Whether temporary power sources will run eight hours per day or that same amount during a year, they need periodic maintenance for safe, reliable operation. The steps to take range from daily checks of the levels associated with oil, coolant and fuel to annual servicing of the generator’s whole cooling system.
Maintenance is especially crucial if the goal is to boost efficiency with temporary power. Inadequate upkeep may make an energy source fail or run roughly and cut off frequently. Those issues lead to wasted time that could interfere with a project’s timing.
If construction firms own temporary power equipment, representatives from those organizations should carry out the necessary maintenance at the right intervals. Used generators, for example, can be secured at lower rates with shorter lead times — often with a detailed maintenance history if the seller has a good reputation.
Alternatively, before someone rents power equipment for a construction site’s short-term needs, they should verify that upkeep occurred, such as by requesting a recent certificate.
Teach team members to work around temporary power safely
Accidents can prevent efficiency aims from coming to pass. Temporary power sources provide electricity to avoid work stoppages. However, people must not become so fixated on sticking to an ideal schedule that they disregard how to stay safe while working with generators.
For example, generators have combustion engines that typically run hot. That means a person must turn it off and let it cool before adding more fuel. Otherwise, the gas vapors could mix with the generator’s heat and cause a fire or explosion.
Generators produce carbon monoxide gas. Since it does not have an odor or color, people often don’t realize the effects of poisoning until it’s too late. Besides properly venting generators, workers should never use them indoors.
When setting up temporary power, people must also use cables rated for the right environment.
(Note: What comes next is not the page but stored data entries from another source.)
Lemma home_spec_path n m : module_path m → path_of_spec (home_spec n m) = home_path m.
Proof.
  intros [Hne Hm]. unfold path_of_spec, Trim. cbn [Path home_spec].
  set (p := λ c, contains_byte c dq).
  assert (Hl : trim_left p (dq +:+ (home_path m +:+ dq)) = home_path m +:+ dq).
  { destruct m as [|c m]; [done|]. cbn [string_forall] in Hm. apply andb_true_iff in Hm as [Hc _].
    change (dq +:+ (home_path (String c m) +:+ dq)) with (String quote_char (String c ((m +:+ "/home") +:+ dq))).
    cbn [trim_left]. change (p quote_char) with true. cbn [trim_left].
    replace (p c) with false; [done|]. symmetry. unfold p, dq. cbn [contains_byte]. rewrite orb_false_r.
    destruct (Ascii.eqb_spec quote_char c) as [<-|]; [done|done]. }
  rewrite Hl. unfold home_path.
  assert (Hr : trim_right p ((m +:+ "/home") +:+ dq) = trim_right p (m +:+ "/home")).
  { unfold trim_right, string_rev. set (s := m +:+ "/home").
    assert (Ea : list_ascii_of_string (s +:+ dq) = list_ascii_of_string s ++ [quote_char]).
    { clear. induction s as [|d s IH]; [done|]. cbn. by rewrite IH. }
    by rewrite Ea, rev_app_distr. }
  rewrite Hr. replace (m +:+ "/home") with ((m +:+ "/hom") +:+ String "e" "") by by rewrite string_app_assoc.
  by apply trim_right_stop.
Qed.

Lemma HasPrefix_app s t : HasPrefix (s +:+ t) s = true.
Proof. apply HasPrefix_spec. by exists t. Qed.

Lemma str_ltb_prefix m a b : str_ltb (m +:+ a) (m +:+ b) = str_ltb a b.
Proof. unfold str_ltb. induction m as [|c m IH]; [done|]. cbn. by rewrite ascii_compare_refl. Qed.

Lemma siblings_home n m others :
  module_path m → own_project m → map path_of_spec others = other_imports →
  siblings (m +:+ "/") (others ++ [home_spec n m]) = [home_spec n m].
Proof.
  intros Hm Ho Hp. unfold siblings. rewrite List.filter_app.
  assert (E : List.filter (λ s, HasPrefix (path_of_spec s) (m +:+ "/")) others = []).
  { unfold own_project in Ho. rewrite <-Hp in Ho. clear Hp. induction others as [|s others IH]; [done|].
    cbn [map] in Ho. apply Forall_cons in Ho as [Hs Ho]. cbn [List.filter]. by rewrite Hs, IH. }
  rewrite E. cbn [app List.filter]. rewrite home_spec_path by done. unfold home_path.
  replace (m +:+ "/home") with ((m +:+ "/") +:+ "home") by by rewrite string_app_assoc.
  by rewrite HasPrefix_app.
Qed.

(** ** The edit of it *)

Lemma main_text_shape n m :
  main_text n m = head_text n +:+ String nl (own_import (home_path m) +:+ String nl
                    (body_text +:+ ("(" +:+ (args_text +:+ (String nl (tab +:+ tail_text)))))).
Proof. reflexivity. Qed.

Lemma main_text_call n m :
  main_text n m = (before_call n m +:+ ("(" +:+ args_text)) +:+ String nl (tab +:+ tail_text).
Proof. rewrite main_text_shape. unfold before_call. flat. done. Qed.

Lemma argument_generated n m name :
  insertArgument (main_text n m) (new_call n m) name
  = mkEdit (S (String.length (before_call n m +:+ ("(" +:+ args_text))))
      (tab +:+ (tab +:+ (name +:+ (".New()," +:+ newline)))).
Proof.
  unfold insertArgument. cbn [Lparen Rparen new_call].
  assert (Hlines : (line_of (main_text n m) (String.length (before_call n m))
    =? line_of (main_text n m) (String.length ((before_call n m +:+ ("(" +:+ args_text)) +:+ String nl tab)))%nat = false).
  { apply Nat.eqb_neq. unfold line_of. set (call_text := before_call n m +:+ ("(" +:+ args_text)).
    assert (E1 : main_text n m = before_call n m +:+ (("(" +:+ args_text) +:+ String nl (tab +:+ tail_text)))
      by (rewrite main_text_call; by flat).
    assert (E2 : main_text n m = (call_text +:+ String nl tab) +:+ tail_text)
      by (rewrite main_text_call; unfold call_text; by flat).
    rewrite E1 at 1. rewrite E2, !take_bytes_length. unfold call_text. rewrite string_app_assoc, count_app.
    change (count_byte nl (("(" +:+ args_text) +:+ String nl tab)) with 2. lia. }
  rewrite Hlines. rewrite main_text_call. rewrite startOfLine_at by done.
  rewrite (lineIndent_at _ tab tail_text tab ")" (newline +:+ "}" +:+ newline)) by done. f_equal.
Qed.

Lemma own_import_line path : no_byte nl path = true → no_byte nl (own_import path) = true.
Proof. intros Hp. unfold own_import. rewrite !no_byte_app, Hp. done. Qed.

Lemma import_generated n m f name :
  module_path m → own_project m → reads_main n m f → no_byte "/" name = true → name ≠ "home" →
  insertImport (main_text n m) f (m +:+ "/" +:+ name)
  = Ok (if str_ltb name "home"
        then mkEdit (S (String.length (head_text n))) (own_import (m +:+ "/" +:+ name) +:+ newline)
        else mkEdit (String.length (head_text n +:+ String nl (own_import (home_path m))))
                    (newline +:+ own_import (m +:+ "/" +:+ name))).
Proof.
  intros Hm Ho [_ (others & rparen & Hd & Hp)] Hn Hne. unfold insertImport. rewrite Hd. cbv zeta.
  change (m +:+ "/" +:+ name) with (m +:+ String "/" name) at 1. rewrite split_last_slash by done. cbn [fst].
  rewrite neighbours_spec, (siblings_home n m others) by done.
  assert (Hline : no_byte nl (own_import (home_path m)) = true).
  { apply own_import_line. unfold home_path. rewrite no_byte_app. destruct Hm as [_ Hm].
    by rewrite (path_char_not nl m). }
  assert (Hlt : str_ltb (path_of_spec (home_spec n m)) (m +:+ "/" +:+ name) = negb (str_ltb name "home")).
  { rewrite home_spec_path by done. unfold home_path. rewrite str_ltb_prefix.
    change ("/home") with ("/" +:+ "home"). rewrite str_ltb_prefix.
    destruct (str_ltb name "home") eqn:E; cbn [negb]; [by apply str_ltb_antisym|].
    destruct (str_ltb "home" name) eqn:E'; [done|]. by destruct (Hne (str_ltb_total _ _ E E')). }
  cbn [List.filter]. rewrite Hlt, negb_involutive.
  set (rest := body_text +:+ ("(" +:+ (args_text +:+ String nl (tab +:+ tail_text)))) in *.
  assert (Hsrc : main_text n m = head_text n +:+ String nl (own_import (home_path m) +:+ String nl rest)) by apply main_text_shape.
  destruct (str_ltb name "home"); cbn [negb last_of first_of last head Pos End_ home_spec]; rewrite Hsrc; do 2 f_equal.
  - unfold own_import at 1. rewrite string_app_assoc. by apply startOfLine_at.
  - unfold own_import at 1. rewrite string_app_assoc.
    rewrite (lineIndent_at _ tab _ tab quote_char ((home_path m +:+ dq) +:+ String nl rest)) by (done || by flat).
    unfold own_import. by flat.
  - replace (head_text n +:+ String nl (own_import (home_path m) +:+ String nl rest))
      with ((head_text n +:+ String nl (own_import (home_path m))) +:+ ("" +:+ String nl rest)) by by flat.
    rewrite endOfLine_at by done. by rewrite string_app_nil_r.
  - rewrite (lineIndent_at _ _ _ tab quote_char ((home_path m +:+ dq) +:+ String nl rest)) by (done || by flat). done.
Qed.
(* ===== verification/ScaffoldExamples.v ===== *)
(** * Scaffolding by example

    A project on an empty disk, a module in it, and the theorems at these inputs. *)

From S2P Require Import Prelude GoStrings Token Paths ConfigSpec ScaffoldTemplates Scaffold ScaffoldSpec.
From S2P Require Import ScaffoldModule ScaffoldModuleSpec ScaffoldProject Flag Cli CliSpec ScaffoldCmd ScaffoldCmdSpec.

#[local] Existing Instance identity_tables.
#[local] Existing Instance ascii_classes.

Definition empty_disk : disk := mkDisk ∅ ∅ 0.
Definition demo : Project := mkProject "demo" "example.com/demo" "".
Definition demo_module : string := "example.com/demo".
Definition no_faults : nat → option fault := λ _, None.
(** The disk is full from the nth call on. *)
Definition full_from (n : nat) : nat → option fault := λ k,
  if (n <=? k)%nat then Some {| reason := "no space left on device"; leaves := Some ""; made := 0 |} else None.

Lemma empty_disk_wf : wf empty_disk.
Proof. split; unfold at_path; cbn; intros q Hq; [destruct Hq as [Hq|[x Hx]]..|]; set_solver. Qed.

Lemma demo_acceptable : acceptable demo empty_disk.
Proof. split_and!; try (vm_compute; reflexivity). left. vm_compute. reflexivity. Qed.

(** What the parser says of the generated file, and of the edited one. *)
Definition spec_at (p : string) : ImportSpec := {| Path := dq +:+ (p +:+ dq); Pos := 0; End_ := 0 |}.
Definition main_file : file :=
  [ImportDecl (map spec_at other_imports ++ [home_spec "demo" demo_module]) 0;
   OtherDecl (CallExpr (SelectorExpr (Ident "fabrin") "New") [] (Lparen (new_call "demo" demo_module))
                (Rparen (new_call "demo" demo_module)))].
Definition demo_parse (_ src : string) : result string file :=
  if String.eqb src (main_text "demo" demo_module) then Ok main_file
  else if Contains src "fabrin.New(" then Ok [OtherDecl (CallExpr (SelectorExpr (Ident "fabrin") "New") [] 0 1)]
  else Err "expected 'package'".

Lemma main_file_read : reads_main "demo" demo_module main_file.
Proof.
  split; [vm_compute; reflexivity|]. exists (map spec_at other_imports), 0. split; [reflexivity|vm_compute; reflexivity].
Qed.

Lemma demo_own : own_project demo_module.
Proof. unfold own_project, other_imports. repeat (apply Forall_cons_2; [vm_compute; reflexivity|]). apply Forall_nil_2. Qed.
Lemma demo_path : module_path demo_module.
Proof. split; [done|vm_compute; reflexivity]. Qed.

Lemma new_project_witness :
  ∃ d', GenerateProject no_faults demo empty_disk = (Ok (), d') ∧ is_Some (contents d' !! "demo/main.go")
        ∧ contents d' !! "demo/home/orders.go" = None.
Proof.
  destruct (GenerateProject no_faults demo empty_disk) as [r d'] eqn:E. exists d'.
  destruct (new_project no_faults demo empty_disk r d' empty_disk_wf E) as (Hk & _ & _ & Hf & Hok).
  specialize (Hok (λ _, eq_refl) demo_acceptable). subst r. split; [done|]. split.
  - destruct (Hf eq_refl ("main.go.tmpl", "main.go")) as (t & _ & Ht); [right; by left|]. by exists t.
  - rewrite Hk; [done|]. apply (bool_decide_unpack (_ ∉ _)). vm_compute. done.
Defined.

Lemma demo_siblings : siblings (fst (split_last (demo_module +:+ "/billing"))) (map spec_at other_imports ++ [home_spec "demo" demo_module])
  = [home_spec "demo" demo_module].
Proof. vm_compute. reflexivity. Qed.

Lemma import_in_order_witness :
  ∃ lo hi e, [home_spec "demo" demo_module] = lo ++ hi
    ∧ StronglySorted str_lt (paths lo ++ (demo_module +:+ "/billing") :: paths hi)
    ∧ insertImport (main_text "demo" demo_module) main_file (demo_module +:+ "/billing") = Ok e.
Proof.
  destruct (import_in_order (main_text "demo" demo_module) main_file (map spec_at other_imports ++ [home_spec "demo" demo_module]) 0
              (demo_module +:+ "/billing") eq_refl) as (lo & hi & e & Hs & Ho & He & _).
  - rewrite demo_siblings. by repeat constructor.
  - rewrite demo_siblings. apply (bool_decide_unpack (_ ∉ _)). vm_compute. done.
  - exists lo, hi, e. rewrite <-demo_siblings. done.
Defined.

Lemma demo_located : located (main_text "demo" demo_module) (new_call "demo" demo_module)
  (map spec_at other_imports ++ [home_spec "demo" demo_module]) 0.
Proof.
  split; [apply Nat.ltb_lt; vm_compute; reflexivity|apply Nat.leb_le; vm_compute; reflexivity| |apply Nat.le_0_l].
  intros s Hs. unfold other_imports in Hs. cbn [map app] in Hs.
  repeat (apply elem_of_cons in Hs as [->|Hs]; [split; apply Nat.leb_le; vm_compute; reflexivity|]).
  by apply elem_of_nil in Hs.
Qed.

Lemma wire_keeps_source_witness :
  ∃ out before between after imp arg,
    wire_text demo_parse "demo/main.go" (main_text "demo" demo_module) demo_module "billing" = Ok out
    ∧ main_text "demo" demo_module = before +:+ (between +:+ after)
    ∧ out = before +:+ (imp +:+ (between +:+ (arg +:+ after))).
Proof.
  destruct (wire_text demo_parse "demo/main.go" (main_text "demo" demo_module) demo_module "billing") as [out|e] eqn:E.
  - destruct (wire_keeps_source demo_parse "demo/main.go" (main_text "demo" demo_module) demo_module "billing" main_file
                (new_call "demo" demo_module) (map spec_at other_imports ++ [home_spec "demo" demo_module]) 0 out)
      as (b & m & a & i & g & H1 & H2 & _); [vm_compute; reflexivity|vm_compute; reflexivity|reflexivity|apply demo_located|exact E|].
    exists out, b, m, a, i, g. split; [exact E || reflexivity|]. split; [exact H1|exact H2].
  - exfalso. vm_compute in E. discriminate E.
Defined.

Definition billing : AppModule := mkModule "billing" "demo".

Lemma new_then_startapp_witness :
  ∃ d1 d2, GenerateProject no_faults demo empty_disk = (Ok (), d1)
    ∧ GenerateModule no_faults demo_parse billing d1 = (Ok (), d2)
    ∧ contents d2 !! "demo/main.go" = Some (wired_text "demo" demo_module "billing").
Proof.
  destruct (new_then_startapp no_faults demo_parse demo "billing" empty_disk main_file
              [OtherDecl (CallExpr (SelectorExpr (Ident "fabrin") "New") [] 0 1)] (mkCall 0 1))
    as (d1 & d2 & E1 & _ & E2 & code & test & _ & _ & Ec);
    [done|apply empty_disk_wf|apply demo_acceptable|apply demo_path|apply demo_own|by split; [vm_compute; reflexivity|]
    |vm_compute; reflexivity|apply main_file_read|vm_compute; reflexivity|vm_compute; reflexivity|].
  exists d1, d2. split; [exact E1|]. split; [exact E2|]. rewrite Ec. apply lookup_insert_eq.
Defined.

Lemma startapp_all_or_nothing_witness :
  ∃ r d', GenerateModule (full_from 0) demo_parse billing empty_disk = (r, d') ∧ contents d' !! "README.md" = None.
Proof.
  destruct (GenerateModule (full_from 0) demo_parse billing empty_disk) as [r d'] eqn:E. exists r, d'. split; [done|].
  destruct (startapp_all_or_nothing (full_from 0) demo_parse billing empty_disk r d' empty_disk_wf E) as [[Hk _] _].
  rewrite Hk; [done|vm_compute; discriminate|]. apply (bool_decide_unpack (_ ∉ _)). vm_compute. done.
Defined.

Lemma scaffold_keeps_files_witness :
  let d := snd (GenerateProject no_faults demo empty_disk) in
  let later := [(StartApp billing, full_from 20); (NewProject demo, no_faults)] in
  wf d ∧ (∀ text, contents d !! "demo/home/home.go" = Some text →
          contents (perform_all demo_parse later d) !! "demo/home/home.go" = Some text).
Proof.
  intros d later. assert (Hd : wf d) by (eapply (GenerateProject_wf no_faults demo empty_disk); [apply empty_disk_wf|apply surjective_pairing]).
  clearbody d. split; [exact Hd|]. intros text Ht. apply (scaffold_keeps_files demo_parse later d Hd); [exact Ht|].
  clear Hd Ht. intros x Hx. unfold later in Hx. apply elem_of_cons in Hx as [Hx|Hx].
  - rewrite Hx. cbn [fst may_edit]. vm_compute. discriminate.
  - apply list_elem_of_singleton in Hx. rewrite Hx. exact id.
Defined.

(** ** From the command line *)

Definition said (x : string) (o : list string) : option string * list string := (None, o ++ [x]).
Definition complained (err : cli_error) (o : list string) : list string := o ++ ["error"].
(** [go mod tidy] without a network. *)
Definition offline (bin dir : string) (w : tool (O := list string)) : option string * tool (O := list string) :=
  (Some "exit status 1", w).
Definition fabrin : list string → tool → Z * tool :=
  main said complained no_faults demo_parse "" offline None "" "".

Definition new_line : list item := [Positional "demo"; Joined "--" "module" "example.com/demo"].
Definition skipping_line : list item := new_line ++ [Switch "-" "skip-tidy"].
Definition startapp_line : list item := [Apart "-" "dir" "demo"; Positional "billing"].

Lemma new_line_ok : Forall (item_ok new_flags) new_line.
Proof. repeat apply Forall_cons_2; [done| |apply Forall_nil_2]. split_and!; [by right|by split_and!|by eexists]. Qed.
Lemma skipping_line_ok : Forall (item_ok new_flags) skipping_line.
Proof.
  apply Forall_app. split; [apply new_line_ok|]. apply Forall_cons_2; [|apply Forall_nil_2].
  split_and!; [by left|by split_and!|by exists "true"|done].
Qed.
Lemma startapp_line_ok : Forall (item_ok startapp_flags) startapp_line.
Proof.
  apply Forall_cons_2; [|apply Forall_cons_2; [done|apply Forall_nil_2]].
  split_and!; [by left|by split_and!|done|by exists "demo"|done].
Qed.

(** Offline, the status is 1 and the project is there. *)
Lemma fabrin_new_status_witness :
  let '(status, w') := fabrin ["new"; "demo"; "--module=example.com/demo"] (mkTool empty_disk []) in
  status = 1%Z ∧ is_Some (contents (on_disk w') !! "demo/main.go").
Proof.
  pose proof (fabrin_new_status said complained no_faults demo_parse "" offline None "" "" new_line "demo" (mkTool empty_disk [])
    new_line_ok eq_refl) as Hs. cbv zeta in Hs.
  change ("new" :: (new_line ≫= CliSpec.render)) with ["new"; "demo"; "--module=example.com/demo"] in Hs.
  unfold fabrin. destruct (main _ _ _ _ _ _ _ _ _ _ _) as [status w'] eqn:E.
  destruct (GenerateProject _ _ _) as [r d] eqn:Eg. destruct Hs as (_ & _ & Hd). split.
  - assert (Hst : status = fst (main said complained no_faults demo_parse "" offline None "" ""
      ["new"; "demo"; "--module=example.com/demo"] (mkTool empty_disk []))) by (by rewrite E).
    rewrite Hst. vm_compute. reflexivity.
  - assert (Hr : r = Ok () ∧ is_Some (contents d !! "demo/main.go")).
    { assert (Hx : (r, d) = GenerateProject no_faults (new_project_of (assigned new_flags new_line ∅) "demo") empty_disk) by by rewrite <-Eg.
      split; [change r with (fst (r, d))|change d with (snd (r, d)); apply (bool_decide_unpack (is_Some _))];
        rewrite Hx; vm_compute; done. }
    destruct Hr as [Hr Hin]. destruct (Hd Hr) as [-> | (_ & bin & o & ->)]; exact Hin.
Defined.


(** ** What the checks let through *)

(** Tables in which the runes of Latin-1 above 191 are letters. *)
Definition latin_classes : RuneClasses :=
  {| table_is_letter := λ r, (192 <=? r)%Z && (r <=? 255)%Z; table_is_digit := λ _, false; table_is_upper := λ _, false |}.
(** [état], in UTF-8. *)
Definition accented : string := String "195" (String "169" "tat").

(** The name is accepted, and the name of its test starts with U+FFFD: the first byte
    is upper-cased on its own. *)
Lemma accented_title :
  @validPackageName identity_tables latin_classes accented = None
  ∧ moduleData accented demo_module "demo" ("/" +:+ accented) !! "Title"
    = Some (encode_rune RuneError +:+ String "169" "tat").
Proof. split; vm_compute; reflexivity. Qed.

(** A newline is not among the whitespace that is refused. *)
Lemma newline_in_name : validName ("my" +:+ newline +:+ "app") = None ∧ validModule ("my" +:+ newline +:+ "app") = None.
Proof. split; vm_compute; reflexivity. Qed.

(** Names that are not those of an importable package, or that main.go already has. *)
Lemma names_accepted : Forall (λ name, validPackageName name = None) ["_"; "main"; "log"; "config"].
Proof. repeat (apply Forall_cons_2; [vm_compute; reflexivity|]). apply Forall_nil_2. Qed.

(** A comment after the module path of go.mod becomes part of the path. *)
Lemma commented_module_line :
  module_line (SplitByte nl ("module example.com/demo // Deprecated: moved" +:+ newline)) = "example.com/demo // Deprecated: moved".
Proof. vm_compute. reflexivity. Qed.

(** A call over several lines whose parenthesis closes on the line of an argument:
    the new argument goes before that one. *)
Definition wrapped_call : string :=
  "a := fabrin.New(" +:+ newline +:+ tab +:+ "opts," +:+ newline +:+ tab +:+ "home.New())" +:+ newline.
Lemma argument_not_last :
  splice wrapped_call (insertArgument wrapped_call (mkCall 15 35) "billing")
  = "a := fabrin.New(" +:+ newline +:+ tab +:+ "opts," +:+ newline +:+ tab +:+ tab +:+ "billing.New()," +:+ newline
    +:+ tab +:+ "home.New())" +:+ newline.
Proof. vm_compute. reflexivity. Qed.
Record Finding := mkFinding { Severity : string; finding_Summary : string; Evidence : string }.
Record Command := mkCommand {
  command_Command : string; Outcome : string; ExitCode : option Z; command_Summary : string }.
Record Result := mkResult {
  result_Schema : string; result_TaskID : string; result_Runtime : string; result_Role : string;
  Status : string; ObservedBaseSHA : string; ObservedHeadSHA : string;
  ChangedPaths : slice string; Findings : slice Finding; Commands : slice Command;
  Assumptions : slice string; Risks : slice string; Blockers : slice string; Handback : string;
}.

(** ** Reading packets *)

(** [null] makes a slice or a pointer nil. *)
Definition dec_items {A} (dec : A → json → option A) (zero : A) (cur : slice A) (v : json) : option (slice A) :=
  match v with
  | JNull => Some None
  | JArr l => Some <$> dec_elems dec zero (items cur) l
  | _ => None
  end.
Definition dec_pointer {A} (dec : A → json → option A) (zero : A) (cur : option A) (v : json) : option (option A) :=
  match v with JNull => Some None | _ => Some <$> dec (default zero cur) v end.
Definition dec_strings : slice string → json → option (slice string) := dec_items dec_string "".
(** A field decoded when it is the one the key names. *)
Definition field {A} (k n : string) (dec : A → json → option A) (cur : A) (v : json) : option A :=
  if String.eqb k n then dec cur v else Some cur.

Definition dec_access : Access → json → option Access :=
  dec_struct true ["mode"; "owned_paths"] (λ k a v,
    m ← field k "mode" dec_string (Mode a) v;
    o ← field k "owned_paths" dec_strings (OwnedPaths a) v;
    Some (mkAccess m o)).
Definition dec_ports : Ports → json → option Ports :=
  dec_struct true ["smoke_port_base"; "scaffold_port"] (λ k p v,
    s ← field k "smoke_port_base" dec_int (SmokePortBase p) v;
    c ← field k "scaffold_port" dec_int (ScaffoldPort p) v;
    Some (mkPorts s c)).

Definition task_fields : list string := [
  "schema"; "task_id"; "runtime"; "role"; "issue"; "objective"; "risk";
  "base_sha"; "worktree"; "access"; "inputs"; "invariants";
  "acceptance_commands"; "exclusive_resources"; "ports"].
Definition dec_task : Task → json → option Task :=
  dec_struct true task_fields (λ k t v,
    schema ← field k "schema" dec_string (task_Schema t) v;
    id ← field k "task_id" dec_string (TaskID t) v;
    runtime ← field k "runtime" dec_string (Runtime t) v;
    role ← field k "role" dec_string (Role t) v;
    issue ← field k "issue" dec_string (Issue t) v;
    objective ← field k "objective" dec_string (Objective t) v;
    risk ← field k "risk" dec_string (Risk t) v;
    base ← field k "base_sha" dec_string (BaseSHA t) v;
    worktree ← field k "worktree" dec_string (Worktree t) v;
    access ← field k "access" dec_access (task_Access t) v;
    inputs ← field k "inputs" dec_strings (Inputs t) v;
    invariants ← field k "invariants" dec_strings (Invariants t) v;
    commands ← field k "acceptance_commands" dec_strings (AcceptanceCommands t) v;
    resources ← field k "exclusive_resources" dec_strings (ExclusiveResources t) v;
    ports ← field k "ports" (dec_pointer dec_ports (mkPorts 0 0)) (task_Ports t) v;
    Some (mkTask schema id runtime role issue objective risk base worktree access inputs invariants
            commands resources ports)).
Definition zero_task : Task :=
  mkTask "" "" "" "" "" "" "" "" "" (mkAccess "" None) None None None None None.

Definition dec_finding : Finding → json → option Finding :=
  dec_struct true ["severity"; "summary"; "evidence"] (λ k f v,
    s ← field k "severity" dec_string (Severity f) v;
    m ← field k "summary" dec_string (finding_Summary f) v;
    e ← field k "evidence" dec_string (Evidence f) v;
    Some (mkFinding s m e)).
Definition dec_command : Command → json → option Command :=
  dec_struct true ["command"; "outcome"; "exit_code"; "summary"] (λ k c v,
    n ← field k "command" dec_string (command_Command c) v;
    o ← field k "outcome" dec_string (Outcome c) v;
    x ← field k "exit_code" (dec_pointer dec_int 0%Z) (ExitCode c) v;
    s ← field k "summary" dec_string (command_Summary c) v;
    Some (mkCommand n o x s)).

Definition result_fields : list string := [
  "schema"; "task_id"; "runtime"; "role"; "status"; "observed_base_sha";
  "observed_head_sha"; "changed_paths"; "findings"; "commands"; "assumptions";
  "risks"; "blockers"; "handback"].
Definition dec_result : Result → json → option Result :=
  dec_struct true result_fields (λ k r v,
    schema ← field k "schema" dec_string (result_Schema r) v;
    id ← field k "task_id" dec_string (result_TaskID r) v;
    runtime ← field k "runtime" dec_string (result_Runtime r) v;
    role ← field k "role" dec_string (result_Role r) v;
    status ← field k "status" dec_string (Status r) v;
    base ← field k "observed_base_sha" dec_string (ObservedBaseSHA r) v;
    head ← field k "observed_head_sha" dec_string (ObservedHeadSHA r) v;
    changed ← field k "changed_paths" dec_strings (ChangedPaths r) v;
    findings ← field k "findings" (dec_items dec_finding (mkFinding "" "" "")) (Findings r) v;
    commands ← field k "commands" (dec_items dec_command (mkCommand "" "" None "")) (Commands r) v;
    assumptions ← field k "assumptions" dec_strings (Assumptions r) v;
    risks ← field k "risks" dec_strings (Risks r) v;
    blockers ← field k "blockers" dec_strings (Blockers r) v;
    handback ← field k "handback" dec_string (Handback r) v;
    Some (mkResult schema id runtime role status base head changed findings commands assumptions risks
            blockers handback)).
Definition zero_result : Result :=
  mkResult "" "" "" "" "" "" "" None None None None None None "".

Inductive decode_error :=
| Unreadable (reason : string)
| Undecodable (file : string)
| MoreThanOneValue (file : string)
| TrailingJSON (file : string)
| MissingField (file name : string).

(** The loop over the required fields. *)
Fixpoint check_required (file : string) (keys : list string) (required : list string) : option decode_error :=
  match required with
  | [] => None
  | f :: required' =>
      if existsb (String.eqb f) keys then check_required file keys required' else Some (MissingField file f)
  end.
Some make the dangerous mistake of choosing less-expensive indoor lines for harsh outdoor settings. However, such equipment does not have the weather and corrosion resistance for safe use outside.
Clear signage helps warn workers about temporary wires and power equipment. Site managers should only allow authorized personnel to interact with generators or wiring. Keeping doors and covers locked sends a visible sign that people should not handle the equipment without permission.
Build equipment removal specifics into usage plans
Some construction site managers overlook specifics for the removal of temporary power equipment. If communicating with a specialty provider, they should ask how far in advance when to schedule removal and whether they can alter that appointment within a certain notice period.
Getting those details in advance helps with planning the final stages of a project. For example, if it took several weeks to schedule an appointment, the removal timeline should not be cut too close. Extra time steers clear of difficulties that arise if the timeline runs long and prolongs needing the equipment.
On the other hand, a company representative might allow an appointment to be canceled up to 24 hours before it happens and reschedule quickly. Then, timing is not such a crucial issue.
Temporary power can help construction work continue smoothly when power outages or a lack of electrical infrastructure at a site might otherwise stop or slow down productivity. However, thoughtful planning must happen at every stage. Thinking ahead saves time and avoids costly problems.